The MD (or DO, etc.) admitted them, and therefore the MD has to be the one to discharge them. The MD has to make sure that the patient is safe to leave the facility--just because they signed in voluntarily doesn't mean they are safe to be discharged. The discharge could wait until the morning when they've had a chance to assess the patient, or it could be a set of discharge orders phoned in. This means the voluntary patient may have to wait the night before they can get out...but the MD has to be the one to do it.

As far as holds expiring in the middle of the night, providers are usually aware of when patient holds expire and think ahead. If they're planning to place the patient on a 5250, they'll write the paperwork that day so it will be effective the second the 5150 expires. Same thing for the 5270.

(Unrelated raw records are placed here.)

(* ===== verification/Artifacts.v ===== *)
(** The artifact scan of [crates/symbols/src/lib.rs]: discovery under limits, parsing of PE files and
    PDBs into identities, and the matching of executables with their debug files.  The file system
    and the [object] and [pdb] crates are interfaces. *)

From stdpp Require Import sorting.
From S2P Require Import Prelude Text LogTail Pdb.

Definition ARTIFACT_SCAN_SCHEMA_VERSION : N := 1.
Definition MAX_DEBUG_DIRECTORY_BYTES : N := 64 * 1024.
Definition MAX_CODEVIEW_BYTES : N := 64 * 1024.
Definition IMAGE_DEBUG_DIRECTORY_BYTES : N := 28.
Definition IMAGE_DEBUG_TYPE_CODEVIEW_VALUE : N := 2.

Inductive ArtifactType : Type := PeExecutable | PeDynamicLibrary | PdbFile.
Inductive Architecture : Type := X86 | X86_64 | Arm64.
Inductive MatchState : Type := Matched | MissingCompanion | Mismatched | Invalid.

#[export] Instance ArtifactType_eq_dec : EqDecision ArtifactType.
Proof. solve_decision. Defined.
#[export] Instance Architecture_eq_dec : EqDecision Architecture.
Proof. solve_decision. Defined.
#[export] Instance MatchState_eq_dec : EqDecision MatchState.
Proof. solve_decision. Defined.

Module ArtifactRecord.
Record t : Type := Mk {
  path : text; module : text; artifact_type : ArtifactType; architecture : option Architecture;
  size : option N; debug_id : option text; code_id : option text; match_state : MatchState;
  matches : list text; error : option ArtifactErrorCode }.

Definition set_match (state : MatchState) (ms : list text) (r : t) : t :=
  {| path := path r; module := module r; artifact_type := artifact_type r;
     architecture := architecture r; size := size r; debug_id := debug_id r; code_id := code_id r;
     match_state := state; matches := ms; error := error r |}.
Definition set_place (p m : text) (r : t) : t :=
  {| path := p; module := m; artifact_type := artifact_type r;
     architecture := architecture r; size := size r; debug_id := debug_id r; code_id := code_id r;
     match_state := match_state r; matches := matches r; error := error r |}.
End ArtifactRecord.

Module ArtifactScan.
Record t : Type := Mk { schema_version : N; artifacts : list ArtifactRecord.t }.
End ArtifactScan.

Module ArtifactScanLimits.
Record t : Type := Mk { entries : N; depth : N; files : N; file_bytes : N; total_bytes : N }.

Definition unlimited : t :=
  {| entries := usize_max; depth := usize_max; files := usize_max; file_bytes := u64_max;
     total_bytes := u64_max |}.
End ArtifactScanLimits.

Inductive ScanError : Type :=
| InspectRoot | ReadDirectory | TooManyEntries | DirectoryDepthExceeded | TooManyFiles
| ArtifactTooLarge | TotalSizeExceeded.

(** The messages of [ScanError::fmt]. *)
Definition scan_error_message (e : ScanError) : text :=
  match e with
  | InspectRoot => txt "failed to inspect artifact path"
  | ReadDirectory => txt "failed to read artifact directory"
  | TooManyEntries => txt "artifact tree entry limit exceeded"
  | DirectoryDepthExceeded => txt "artifact directory depth limit exceeded"
  | TooManyFiles => txt "artifact file count limit exceeded"
  | ArtifactTooLarge => txt "artifact file size limit exceeded"
  | TotalSizeExceeded => txt "artifact total size limit exceeded"
  end.

#[export] Instance ScanError_eq_dec : EqDecision ScanError.
Proof. solve_decision. Defined.

Module Identity.
Record t : Type := Mk { guid : bytes; age : N; original_age : option N }.
End Identity.

Module ParsedArtifact.
Record t : Type := Mk {
  record : ArtifactRecord.t; identity : option Identity.t; expected_pdb_name : option text }.

Definition set_match (state : MatchState) (ms : list text) (a : t) : t :=
  {| record := ArtifactRecord.set_match state ms (record a); identity := identity a;
     expected_pdb_name := expected_pdb_name a |}.
Definition set_place (p m : text) (a : t) : t :=
  {| record := ArtifactRecord.set_place p m (record a); identity := identity a;
     expected_pdb_name := expected_pdb_name a |}.
End ParsedArtifact.

Module PeCodeView.
Record t : Type := Mk { guid : bytes; age : N; path : bytes }.
End PeCodeView.

(** * Paths: the components of a Unix path, as bytes *)

Abbreviation path := (list bytes).

(** [Path::extension] of the last component, on its bytes. *)
Definition dot : Byte.byte := Byte.x2e.
Fixpoint rsplit_dot (name : bytes) : option (bytes * bytes) :=
  match name with
  | [] => None
  | b :: name =>
      match rsplit_dot name with
      | Some (before, after) => Some (b :: before, after)
      | None => if decide (b = dot) then Some ([], name) else None
      end
  end.
Definition extension (p : path) : option bytes :=
  name ← last p;
  if decide (name = [dot; dot]) then None
  else match rsplit_dot name with
       | Some (_ :: _, after) => Some after
       | _ => None
       end.
Definition extension_is (p : path) (e : string) : bool :=
  match extension p ≫= from_utf8 with
  | Some x => eq_ignore_ascii_case x (txt e)
  | None => false
  end.

(** [supported_extension] and [inferred_artifact_type]. *)
Definition supported_extension (p : path) : bool :=
  extension_is p "exe" || extension_is p "dll" || extension_is p "pdb".
Definition inferred_artifact_type (p : path) : ArtifactType :=
  if extension_is p "pdb" then PdbFile
  else if extension_is p "dll" then PeDynamicLibrary
  else PeExecutable.

(** [normalize_path] and [file_name]. *)
Definition normalize_path (p : path) : text := join (txt "/") (map from_utf8_lossy p).
Definition file_name (p : path) : text := from_utf8_lossy (default [] (last p)).

(** * Identities *)

(** [canonical_pe_guid]: the first three fields are stored little-endian. *)
Definition canonical_pe_guid (raw : bytes) : bytes :=
  map (fun i => nth i raw Byte.x00) [3; 2; 1; 0; 5; 4; 7; 6; 8; 9; 10; 11; 12; 13; 14; 15]%nat.

(** [format_debug_id]. *)
Definition slice (guid : bytes) (i n : nat) : bytes := take n (drop i guid).
Definition format_debug_id (guid : bytes) (age : N) : text :=
  hex2s true (slice guid 0 4) ++ txt "-" ++ hex2s true (slice guid 4 2) ++ txt "-" ++ hex2s true (slice guid 6 2)
  ++ txt "-" ++ hex2s true (slice guid 8 2) ++ txt "-" ++ hex2s true (slice guid 10 6) ++ txt "-"
  ++ fmt_hex true age.

(** [code_view_file_name]. *)
Definition code_view_file_name (p : bytes) : text :=
  default [] (head (rsplit_slash (from_utf8_lossy p))).

(** * PE files *)

(** What the program uses of the [object] crate.  Its parsers read the file through a bounded
    reader, given here as a function of offset and size. *)
Inductive PeKind : Type := Pe32 | Pe64 | OtherKind.
Inductive ObjectArchitecture : Type := I386 | ObjX86_64 | Aarch64 | OtherArchitecture.
Inductive ObjectKind : Type := Dynamic | Executable | OtherObject.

if I want to leave in the middle of the noc, who are you to say that I can not? facilitate, heck no. but get out of the way, I am leaving.

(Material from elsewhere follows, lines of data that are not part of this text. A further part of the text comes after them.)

Inductive CodeViewInfo : Type := Pdb20 (file_name : bytes) | Pdb70 (file_name : bytes) | OtherCodeView.

Module MinidumpModule.
Record t : Type := Mk {
  name : text; base_address : N; size : N; code_identifier : option text;
  debug_identifier : option text; codeview_info : option CodeViewInfo }.

Definition set_name (n : text) (m : t) : t :=
  {| name := n; base_address := base_address m; size := size m; code_identifier := code_identifier m;
     debug_identifier := debug_identifier m; codeview_info := codeview_info m |}.
Definition set_codeview (c : option CodeViewInfo) (m : t) : t :=
  {| name := name m; base_address := base_address m; size := size m; code_identifier := code_identifier m;
     debug_identifier := debug_identifier m; codeview_info := c |}.
End MinidumpModule.

(** * Small helpers *)

(** [leaf_name]: the last non-empty component. *)
Definition leaf_name (p : text) : text :=
  default (txt "unknown") (head (filter (fun part => part <> []) (rsplit_slash p))).

(** [format_address], [format_relative_address] and [parse_address]. *)
Definition format_address (address : N) : text := txt "0x" ++ pad_left 16 (fmt_hex true address).
Definition format_relative_address (address : N) : text := txt "0x" ++ fmt_hex true address.
Definition parse_address (address : text) : option N := strip_prefix address (txt "0x") ≫= from_str_radix_16.

(** [bounded_text]. *)
Definition bounded_text (value : text) (maximum : nat) : option text :=
  let value := take maximum
    (filter (fun c => negb (is_control c) || bool_decide (c ∈ [10; 13; 9]%N) = true) value) in
  if decide (trim value = []) then None else Some value.

(** * Choosing artifacts *)

Module ArtifactSelection.
Record t : Type := Mk {
  pe : option ArtifactRecord.t; pdb : option ArtifactRecord.t; status : ModuleSymbolStatus.t }.
End ArtifactSelection.

Definition usable_pe (a : ArtifactRecord.t) : bool :=
  is_pe (ArtifactRecord.artifact_type a) && bool_decide (ArtifactRecord.error a = None).

(** The test of [exact_pe]. *)
Definition is_exact_pe (expected_code : text) (debug_id : option text) (a : ArtifactRecord.t) : bool :=
  usable_pe a
  && bool_decide (ArtifactRecord.architecture a = Some X86_64)
  && bool_decide (ArtifactRecord.code_id a = Some expected_code)
  && match debug_id with
     | Some expected => bool_decide (ArtifactRecord.debug_id a = Some expected)
     | None => true
     end.

Definition is_pdb_at (p : text) (a : ArtifactRecord.t) : bool :=
  bool_decide (ArtifactRecord.path a = p)
  && bool_decide (ArtifactRecord.artifact_type a = PdbFile)
  && bool_decide (ArtifactRecord.error a = None)
  && bool_decide (ArtifactRecord.architecture a = Some X86_64).

Definition find (p : ArtifactRecord.t -> bool) (l : list ArtifactRecord.t) : option ArtifactRecord.t :=
  List.find p l.

Definition is_related_pe (module_name : text) (code_id debug_id : option text) (a : ArtifactRecord.t) : bool :=
  usable_pe a
  && (eq_ignore_ascii_case (ArtifactRecord.module a) module_name
      || bool_decide (ArtifactRecord.code_id a = code_id)
      || bool_decide (debug_id <> None) && bool_decide (ArtifactRecord.debug_id a = debug_id)).

(** [choose_artifacts]. *)
Definition choose_artifacts (module_name : text) (code_id debug_id : option text)
    (artifacts : list ArtifactRecord.t) : ArtifactSelection.t :=
  let exact_pe := expected_code ← code_id; find (is_exact_pe expected_code debug_id) artifacts in
  match exact_pe with
  | Some pe =>
      match debug_id with
      | None =>
          {| ArtifactSelection.pe := Some pe; ArtifactSelection.pdb := None;
             ArtifactSelection.status := ModuleSymbolStatus.MissingIdentity |}
      | Some _ =>
          let pdb := ProjectLogTail.first_some (fun p => find (is_pdb_at p) artifacts)
                       (ArtifactRecord.matches pe) in
          {| ArtifactSelection.pe := Some pe; ArtifactSelection.pdb := pdb;
             ArtifactSelection.status :=
               match pdb with
               | Some _ => ModuleSymbolStatus.Matched
               | None => ModuleSymbolStatus.MissingPdb
               end |}
      end
  | None =>
      {| ArtifactSelection.pe := None; ArtifactSelection.pdb := None;
         ArtifactSelection.status :=
           match code_id with
           | None => ModuleSymbolStatus.MissingIdentity
           | Some _ =>
               if existsb (is_related_pe module_name code_id debug_id) artifacts
               then ModuleSymbolStatus.Mismatched else ModuleSymbolStatus.MissingPe
           end |}
  end.

(** * Artifact paths *)

Inductive component : Type := RootDir | CurDir | ParentDir | Normal (name : bytes).

#[export] Instance component_eq_dec : EqDecision component.
Proof. solve_decision. Defined.

Definition slash_byte : Byte.byte := Byte.x2f.

(** The pieces between slashes. *)
Fixpoint split_slash (s : bytes) : list bytes :=
  match s with
  | [] => [[]]
  | b :: s =>
      if decide (b = slash_byte) then [] :: split_slash s
      else match split_slash s with w :: ws => (b :: w) :: ws | [] => [[b]] end
  end.

(** A piece: empty pieces and inner [.] are dropped. *)
Definition piece_component (first : bool) (w : bytes) : list component :=
  if decide (w = []) then []
  else if decide (w = [dot]) then (if first then [CurDir] else [])
  else if decide (w = [dot; dot]) then [ParentDir]
  else [Normal w].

Specializes in Nephrology, Cardiology, ER, ICU.

Moved to Psych nursing

Specializes in Critical Care.

The laws are apparently quite different in my state compared to elkpark's. In my state a physician may request evaluation for a 72 hour hold for an voluntary admit wanting to leave, at which point the patient may be held for 4 hours while awaiting a DMHP evaluation, if the DMHP doesn't place a 72 hour hold on the patient before those 4 hours are up, then the patient can't be legally held.

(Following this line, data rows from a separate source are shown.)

(** What is set on a module when one of its frames was resolved. *)
Definition mark_resolved (cache : SymCache) (m : SymbolicatedModule.t) : SymbolicatedModule.t :=
  {| SymbolicatedModule.module := SymbolicatedModule.module m;
     SymbolicatedModule.base_address := SymbolicatedModule.base_address m;
     SymbolicatedModule.size := SymbolicatedModule.size m;
     SymbolicatedModule.code_id := SymbolicatedModule.code_id m;
     SymbolicatedModule.debug_id := SymbolicatedModule.debug_id m;
     SymbolicatedModule.status := ModuleSymbolStatus.Matched;
     SymbolicatedModule.pe := SymbolicatedModule.pe m;
     SymbolicatedModule.pdb := SymbolicatedModule.pdb m;
     SymbolicatedModule.symcache_format := Some (cache_version cache) |}.

(** The map of the artifacts by identity: a repeated identity is an error. *)
Fixpoint index_artifacts (symcaches : list SymCacheArtifact.t) (artifacts : list (DebugId * SymCacheArtifact.t)) :
    result SymbolicationError.t (list (DebugId * SymCacheArtifact.t)) :=
  match symcaches with
  | [] => Ok artifacts
  | artifact :: symcaches =>
      debug_id ← ok_or InvalidSymCache (debug_id_from_str (SymCacheArtifact.debug_id artifact));
      _ ← fail_if (existsb (fun p => bool_decide (p.1 = debug_id)) artifacts) InvalidSymCache;
      index_artifacts symcaches ((debug_id, artifact) :: artifacts)
  end.
Definition artifact_of (artifacts : list (DebugId * SymCacheArtifact.t)) (debug_id : DebugId) :
    option SymCacheArtifact.t :=
  snd <$> List.find (fun p => bool_decide (p.1 = debug_id)) artifacts.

Specializes in Critical Care.
Look at it this way: if a medically stable med-surg patient decided at 0300 that they wanted to leave the hospital, would you open the door and let them go right then and there? Probably not, right? I'd bet you'd make them wait to see the doctor in the morning. So why should it be any different in psych?

The MD (or DO, etc.) admitted them, and therefore the MD has to be the one to discharge them. The MD has to make sure that the patient is safe to leave the facility--just because they signed in voluntarily doesn't mean they are safe to be discharged. The discharge could wait until the morning when they've had a chance to assess the patient, or it could be a set of discharge orders phoned in. This means the voluntary patient may have to wait the night before they can get out...but the MD has to be the one to do it.

As far as holds expiring in the middle of the night, providers are usually aware of when patient holds expire and think ahead. If they're planning to place the patient on a 5250, they'll write the paperwork that day so it will be effective the second the 5150 expires. Same thing for the 5270.

Of course you would let them go, unless you can establish that the patient isn't capable of making medical decisions, holding them against their will constitutes at least a misdemeanor and in some cases a felony.

The situation you describe is very similar to what required my current facility to enact a state-required remediation plan, it's also what got an RN and two staff members charged with crimes, which were eventually dropped.

You either have a legally valid basis for holding a patient, or you don't. Patient's are not required to submit to the medically (or nursing) recommended discharge process, that's what "against medical advice" means.

Specializes in Psych ICU, addictions.
if I want to leave in the middle of the noc, who are you to say that I can not? facilitate, heck no. but get out of the way, I am leaving.

Sure, you could AWOL--I didn't say you couldn't. But why would the discharge process be any different whether it's med-surg or psych?